(* ===== verification/Racing.v ===== *)
(** Racing: successive-halving rungs on growing board slices, then the crowning
    duel, [src/zicato/selection/strategies/racing.py]. *)

From S2P Require Import Prelude PyFloat PyJson CoreTypes Gate Params Strategy Sha256.
From S2P Require Import DetectableEffect ChampionGate Bracket.

Definition PREFIX_SLICE_SCHEDULE : string := "prefix".
Definition SHUFFLED_SLICE_SCHEDULE : string := "shuffled_v1".
Definition SLICE_SCHEDULES : list string := [PREFIX_SLICE_SCHEDULE; SHUFFLED_SLICE_SCHEDULE].

(** The separators "\x1e" and "\x1c". *)
Definition record_separator : string := String (Ascii.ascii_of_nat 30) "".
Definition file_separator : string := String (Ascii.ascii_of_nat 28) "".

(** [key=lambda entry_id: (rank(entry_id), entry_id)] *)
Definition shuffle_lt (seed_material : string) (a b : string) : bool :=
  let ra := sha256 (seed_material +:+ file_separator +:+ a) in
  let rb := sha256 (seed_material +:+ file_separator +:+ b) in
  if bool_decide (ra = rb) then str_lt a b else bytes_lt ra rb.

Definition _shuffled_order (board_ids : list string) : list string :=
  match board_ids with
  | [] => []
  | _ =>
      let unique_ids := sorted_strings (remove_dups board_ids) in
      py_sorted (shuffle_lt (py_join record_separator unique_ids)) unique_ids
  end.

(** What the constructor reads from the parameters. *)
Record RacingKnobs := {
  rk_eta : Z;
  rk_board_fraction : float;
  rk_rung0_board_size : Z;
  rk_board_ids : list string;
  rk_slice_board_ids : list string;
  rk_matchup_budget_s : option float;
  rk_final_budget_s : option float;
  rk_noise_delta_std : option float;
}.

_What you will do_
Output only an exact transcription of the lines above from the one with "(** Racing: successive-halving" up to and including the one with "let unique_ids := sorted_strings".

_Output for this exercise_
(** Racing: successive-halving rungs on growing board slices, then the crowning
    duel, [src/zicato/selection/strategies/racing.py]. *)

From S2P Require Import Prelude PyFloat PyJson CoreTypes Gate Params Strategy Sha256.
From S2P Require Import DetectableEffect ChampionGate Bracket.

Definition PREFIX_SLICE_SCHEDULE : string := "prefix".
Definition SHUFFLED_SLICE_SCHEDULE : string := "shuffled_v1".
Definition SLICE_SCHEDULES : list string := [PREFIX_SLICE_SCHEDULE; SHUFFLED_SLICE_SCHEDULE].

(** The separators "\x1e" and "\x1c". *)
Definition record_separator : string := String (Ascii.ascii_of_nat 30) "".
Definition file_separator : string := String (Ascii.ascii_of_nat 28) "".

(** [key=lambda entry_id: (rank(entry_id), entry_id)] *)
Definition shuffle_lt (seed_material : string) (a b : string) : bool :=
  let ra := sha256 (seed_material +:+ file_separator +:+ a) in
  let rb := sha256 (seed_material +:+ file_separator +:+ b) in
  if bool_decide (ra = rb) then str_lt a b else bytes_lt ra rb.

Definition _shuffled_order (board_ids : list string) : list string :=
  match board_ids with
  | [] => []
  | _ =>
      let unique_ids := sorted_strings (remove_dups board_ids) in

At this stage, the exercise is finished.